## Work to be completed
Below are some records. Return exactly the lines from the one containing "Definition loop_body (np_table" through the one containing "(** Lines 142-144: the", both included, and only those.

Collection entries
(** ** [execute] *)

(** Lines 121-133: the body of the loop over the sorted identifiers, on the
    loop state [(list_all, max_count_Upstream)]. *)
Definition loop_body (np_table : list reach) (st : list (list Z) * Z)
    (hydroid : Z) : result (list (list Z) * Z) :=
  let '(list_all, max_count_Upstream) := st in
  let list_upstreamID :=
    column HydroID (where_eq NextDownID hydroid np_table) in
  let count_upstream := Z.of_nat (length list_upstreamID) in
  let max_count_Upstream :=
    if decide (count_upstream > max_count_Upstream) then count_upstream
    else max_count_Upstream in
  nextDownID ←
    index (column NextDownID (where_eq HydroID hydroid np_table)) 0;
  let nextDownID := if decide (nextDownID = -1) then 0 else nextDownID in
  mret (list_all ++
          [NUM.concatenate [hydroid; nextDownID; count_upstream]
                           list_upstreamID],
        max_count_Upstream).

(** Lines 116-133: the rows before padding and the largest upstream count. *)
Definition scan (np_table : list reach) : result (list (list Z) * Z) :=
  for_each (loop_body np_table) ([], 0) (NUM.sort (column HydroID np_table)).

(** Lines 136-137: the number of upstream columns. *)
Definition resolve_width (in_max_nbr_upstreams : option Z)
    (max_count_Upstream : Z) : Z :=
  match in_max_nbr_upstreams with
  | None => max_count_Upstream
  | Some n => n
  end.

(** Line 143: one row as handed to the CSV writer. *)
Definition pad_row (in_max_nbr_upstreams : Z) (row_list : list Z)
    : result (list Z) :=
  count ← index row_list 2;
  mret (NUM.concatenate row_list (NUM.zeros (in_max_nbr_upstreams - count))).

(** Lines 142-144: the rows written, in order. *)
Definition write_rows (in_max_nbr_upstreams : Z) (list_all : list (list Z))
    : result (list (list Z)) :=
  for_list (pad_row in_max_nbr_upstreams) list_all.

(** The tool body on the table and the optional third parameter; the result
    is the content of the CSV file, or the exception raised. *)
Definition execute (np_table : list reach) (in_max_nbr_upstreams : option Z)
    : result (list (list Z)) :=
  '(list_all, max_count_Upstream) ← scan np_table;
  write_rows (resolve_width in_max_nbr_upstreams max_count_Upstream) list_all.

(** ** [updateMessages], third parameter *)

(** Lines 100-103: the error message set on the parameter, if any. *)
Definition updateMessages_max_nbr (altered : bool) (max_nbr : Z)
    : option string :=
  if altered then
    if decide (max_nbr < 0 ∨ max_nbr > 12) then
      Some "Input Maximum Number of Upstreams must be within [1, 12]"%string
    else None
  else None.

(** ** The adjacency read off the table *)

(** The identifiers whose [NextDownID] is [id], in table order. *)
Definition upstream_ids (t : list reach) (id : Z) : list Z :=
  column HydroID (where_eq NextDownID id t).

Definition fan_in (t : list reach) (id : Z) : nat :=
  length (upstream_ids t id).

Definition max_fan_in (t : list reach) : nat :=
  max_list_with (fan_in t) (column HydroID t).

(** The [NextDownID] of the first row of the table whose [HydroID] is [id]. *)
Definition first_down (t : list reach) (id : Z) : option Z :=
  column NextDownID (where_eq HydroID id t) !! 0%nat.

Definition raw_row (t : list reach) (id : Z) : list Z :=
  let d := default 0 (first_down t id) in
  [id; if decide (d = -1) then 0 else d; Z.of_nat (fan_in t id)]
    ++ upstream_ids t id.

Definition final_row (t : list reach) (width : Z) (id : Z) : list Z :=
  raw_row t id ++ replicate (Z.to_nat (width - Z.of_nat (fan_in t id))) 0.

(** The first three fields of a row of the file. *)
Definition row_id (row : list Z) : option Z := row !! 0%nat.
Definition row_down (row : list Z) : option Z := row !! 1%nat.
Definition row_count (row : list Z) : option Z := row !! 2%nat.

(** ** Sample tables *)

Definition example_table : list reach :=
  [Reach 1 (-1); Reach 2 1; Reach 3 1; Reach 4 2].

## Result for this task
Definition loop_body (np_table : list reach) (st : list (list Z) * Z)
    (hydroid : Z) : result (list (list Z) * Z) :=
  let '(list_all, max_count_Upstream) := st in
  let list_upstreamID :=
    column HydroID (where_eq NextDownID hydroid np_table) in
  let count_upstream := Z.of_nat (length list_upstreamID) in
  let max_count_Upstream :=
    if decide (count_upstream > max_count_Upstream) then count_upstream
    else max_count_Upstream in
  nextDownID ←
    index (column NextDownID (where_eq HydroID hydroid np_table)) 0;
  let nextDownID := if decide (nextDownID = -1) then 0 else nextDownID in
  mret (list_all ++
          [NUM.concatenate [hydroid; nextDownID; count_upstream]
                           list_upstreamID],
        max_count_Upstream).

(** Lines 116-133: the rows before padding and the largest upstream count. *)
Definition scan (np_table : list reach) : result (list (list Z) * Z) :=
  for_each (loop_body np_table) ([], 0) (NUM.sort (column HydroID np_table)).

(** Lines 136-137: the number of upstream columns. *)
Definition resolve_width (in_max_nbr_upstreams : option Z)
    (max_count_Upstream : Z) : Z :=
  match in_max_nbr_upstreams with
  | None => max_count_Upstream
  | Some n => n
  end.

(** Line 143: one row as handed to the CSV writer. *)
Definition pad_row (in_max_nbr_upstreams : Z) (row_list : list Z)
    : result (list Z) :=
  count ← index row_list 2;
  mret (NUM.concatenate row_list (NUM.zeros (in_max_nbr_upstreams - count))).

(** Lines 142-144: the rows written, in order. *)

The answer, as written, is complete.